Stored data:
◆ ◆ ◆

(** The range that is written as two colons. *)
Lemma contraction_range a :
  zlen a = 16 -> Forall is_byte a ->
  exists r, ChooseIPv6ContractionRange a = Ok r /\
    (len r = -1 \/ exists k n, begin_ r = 2 * k /\ len r = 2 * n /\ 2 <= n /\ zero_groups a k n) /\
    forall k n, 2 <= n -> zero_groups a k n ->
      2 * n < len r \/ (2 * n = len r /\ begin_ r <= 2 * k).
Proof.
  intros Hl Hb. destruct (flat_exists 8 a) as (gs & -> & Hn & Hg); [done|done|].
  rewrite choose_bits by done. eexists. split; [done|].
  pose proof (range_bits_best (zero_bits gs)) as Hbest. unfold zero_bits in Hbest at 1.
  rewrite length_map in Hbest. specialize (Hbest Hn). unfold best_run in Hbest.
  set (r := range_bits _ _ _ _) in *. clearbody r. apply andb_true_iff in Hbest as [Hsome Hall]. split.
  - destruct (Z.eqb_spec (len r) (-1)); [by left|right].
    apply existsb_exists in Hsome as (k & _ & H). apply existsb_exists in H as (m & _ & H).
    rewrite !andb_true_iff, !Z.eqb_eq, Nat.leb_le in H. destruct H as [[[H1 H2] H3] H4].
    exists (Z.of_nat k), (Z.of_nat m). split_and!; [done|done|lia|]. apply zero_groups_run; [done|done|lia|].
    rewrite !Nat2Z.id. split; [lia|done].
  - intros k n Hn2 Hz. pose proof Hz as (Hk & Hkn & _). apply zero_groups_run in Hz as [_ Hz]; [|done|done|lia].
    rewrite forallb_forall in Hall. specialize (Hall (Z.to_nat k)). rewrite in_seq in Hall.
    specialize (Hall ltac:(lia)). rewrite forallb_forall in Hall. specialize (Hall (Z.to_nat n)).
    rewrite in_seq in Hall. specialize (Hall ltac:(lia)). rewrite Hz, andb_true_r in Hall.
    rewrite (proj2 (Nat.leb_le 2 _)) in Hall by lia. cbn [implb] in Hall.
    rewrite !Z2Nat.id in Hall by lia. rewrite orb_true_iff, andb_true_iff in Hall. lia.
Qed.

(** C33. An IPv6 address of eight groups is written as the hexadecimal digits of
    the groups with colons between them, when no two neighbouring groups are
    zero, and otherwise with two colons in the place of the first of the
    longest runs of zero groups, and the others before and behind them; put
    between brackets, what is written is read back as the same sixteen bytes,
    wherever it is in a text. *)
Theorem ipv6_text_roundtrip a pre post memory :
  zlen a = 16 -> Forall is_byte a -> zlen memory = 16 ->
  exists gs text, a = flat gs /\ length gs = 8%nat /\ Forall (in_u 16) gs /\ AppendIPv6Address a [] = Ok text /\
    (text = join (map hex gs) /\ (forall k n, 2 <= n -> ~ zero_groups a k n) \/
     exists before n after, gs = before ++ repeat 0 n ++ after /\ (2 <= n)%nat /\
       text = (if (length before =? 0)%nat then [":"%ch] else colonize (map hex before)) ++ [":"%ch] ++ join (map hex after) /\
       forall k m, 2 <= m -> zero_groups a k m -> m < Z.of_nat n \/ (m = Z.of_nat n /\ zlen before <= k)) /\
    DoIPv6AddressToNumber (pre ++ ("["%ch :: text ++ ["]"%ch]) ++ post)
      (mkComponent (zlen pre) (zlen text + 2)) memory = Ok (true, a).
Proof.
  intros Hl Hb Hm. destruct (contraction_range a Hl Hb) as (r & Er & _ & Hbest).
  destruct (flat_exists 8 a) as (gs & -> & Hn & Hg); [done|done|].
  destruct (AppendIPv6Address_text gs Hn Hg) as (text & r' & Hout & Er' & Htext). rewrite Er in Er'. injection Er' as <-.
  exists gs, text. split; [done|]. split; [done|]. split; [done|]. split; [apply (Hout [])|].
  split; [|apply IPv6_canonical; [done|done|done|apply (Hout [])]].
  destruct Htext as [[Elen ->]|(before & n & after & Eg & Hn2 & Eb & El & ->)]; [left|right].
  - split; [done|]. intros k n Hn2 Hz. specialize (Hbest k n Hn2 Hz). lia.
  - exists before, n, after. split; [done|]. split; [done|]. split; [done|]. intros k m Hm2 Hz. specialize (Hbest k m Hm2 Hz). lia.
Qed.

(** *** Witnesses *)
Ltac bytes := cbn [repeat app]; rewrite !Forall_cons; unfold is_byte; split_and!; try lia; try constructor.

Lemma ip_canonicalization_settles_witness :
  exists output' h', CanonicalizeIPAddress (str "//[::c0A8:1]:80/") (mkComponent 2 10) (str "x")
    (new_CanonHostInfo (repeat 255 16)) = Ok (output', h') /\
    settled (str "x") output' h'.
Proof.
  apply ip_canonicalization_settles.
  - left. by vm_compute.
  - reflexivity.
  - change (Forall is_byte (repeat 255 16)). by bytes.
Defined.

◆ ◆ ◆

Exercise prompt:
Write the entries above out again. Match them exactly.

Completed exercise:
(** The range that is written as two colons. *)
Lemma contraction_range a :
  zlen a = 16 -> Forall is_byte a ->
  exists r, ChooseIPv6ContractionRange a = Ok r /\
    (len r = -1 \/ exists k n, begin_ r = 2 * k /\ len r = 2 * n /\ 2 <= n /\ zero_groups a k n) /\
    forall k n, 2 <= n -> zero_groups a k n ->
      2 * n < len r \/ (2 * n = len r /\ begin_ r <= 2 * k).
Proof.
  intros Hl Hb. destruct (flat_exists 8 a) as (gs & -> & Hn & Hg); [done|done|].
  rewrite choose_bits by done. eexists. split; [done|].
  pose proof (range_bits_best (zero_bits gs)) as Hbest. unfold zero_bits in Hbest at 1.
  rewrite length_map in Hbest. specialize (Hbest Hn). unfold best_run in Hbest.
  set (r := range_bits _ _ _ _) in *. clearbody r. apply andb_true_iff in Hbest as [Hsome Hall]. split.
  - destruct (Z.eqb_spec (len r) (-1)); [by left|right].
    apply existsb_exists in Hsome as (k & _ & H). apply existsb_exists in H as (m & _ & H).
    rewrite !andb_true_iff, !Z.eqb_eq, Nat.leb_le in H. destruct H as [[[H1 H2] H3] H4].
    exists (Z.of_nat k), (Z.of_nat m). split_and!; [done|done|lia|]. apply zero_groups_run; [done|done|lia|].
    rewrite !Nat2Z.id. split; [lia|done].
  - intros k n Hn2 Hz. pose proof Hz as (Hk & Hkn & _). apply zero_groups_run in Hz as [_ Hz]; [|done|done|lia].
    rewrite forallb_forall in Hall. specialize (Hall (Z.to_nat k)). rewrite in_seq in Hall.
    specialize (Hall ltac:(lia)). rewrite forallb_forall in Hall. specialize (Hall (Z.to_nat n)).
    rewrite in_seq in Hall. specialize (Hall ltac:(lia)). rewrite Hz, andb_true_r in Hall.
    rewrite (proj2 (Nat.leb_le 2 _)) in Hall by lia. cbn [implb] in Hall.
    rewrite !Z2Nat.id in Hall by lia. rewrite orb_true_iff, andb_true_iff in Hall. lia.
Qed.

(** C33. An IPv6 address of eight groups is written as the hexadecimal digits of
    the groups with colons between them, when no two neighbouring groups are
    zero, and otherwise with two colons in the place of the first of the
    longest runs of zero groups, and the others before and behind them; put
    between brackets, what is written is read back as the same sixteen bytes,
    wherever it is in a text. *)
Theorem ipv6_text_roundtrip a pre post memory :
  zlen a = 16 -> Forall is_byte a -> zlen memory = 16 ->
  exists gs text, a = flat gs /\ length gs = 8%nat /\ Forall (in_u 16) gs /\ AppendIPv6Address a [] = Ok text /\
    (text = join (map hex gs) /\ (forall k n, 2 <= n -> ~ zero_groups a k n) \/
     exists before n after, gs = before ++ repeat 0 n ++ after /\ (2 <= n)%nat /\
       text = (if (length before =? 0)%nat then [":"%ch] else colonize (map hex before)) ++ [":"%ch] ++ join (map hex after) /\
       forall k m, 2 <= m -> zero_groups a k m -> m < Z.of_nat n \/ (m = Z.of_nat n /\ zlen before <= k)) /\
    DoIPv6AddressToNumber (pre ++ ("["%ch :: text ++ ["]"%ch]) ++ post)
      (mkComponent (zlen pre) (zlen text + 2)) memory = Ok (true, a).
Proof.
  intros Hl Hb Hm. destruct (contraction_range a Hl Hb) as (r & Er & _ & Hbest).
  destruct (flat_exists 8 a) as (gs & -> & Hn & Hg); [done|done|].
  destruct (AppendIPv6Address_text gs Hn Hg) as (text & r' & Hout & Er' & Htext). rewrite Er in Er'. injection Er' as <-.
  exists gs, text. split; [done|]. split; [done|]. split; [done|]. split; [apply (Hout [])|].
  split; [|apply IPv6_canonical; [done|done|done|apply (Hout [])]].
  destruct Htext as [[Elen ->]|(before & n & after & Eg & Hn2 & Eb & El & ->)]; [left|right].
  - split; [done|]. intros k n Hn2 Hz. specialize (Hbest k n Hn2 Hz). lia.
  - exists before, n, after. split; [done|]. split; [done|]. split; [done|]. intros k m Hm2 Hz. specialize (Hbest k m Hm2 Hz). lia.
Qed.

(** *** Witnesses *)
Ltac bytes := cbn [repeat app]; rewrite !Forall_cons; unfold is_byte; split_and!; try lia; try constructor.

Lemma ip_canonicalization_settles_witness :
  exists output' h', CanonicalizeIPAddress (str "//[::c0A8:1]:80/") (mkComponent 2 10) (str "x")
    (new_CanonHostInfo (repeat 255 16)) = Ok (output', h') /\
    settled (str "x") output' h'.
Proof.
  apply ip_canonicalization_settles.
  - left. by vm_compute.
  - reflexivity.
  - change (Forall is_byte (repeat 255 16)). by bytes.
Defined.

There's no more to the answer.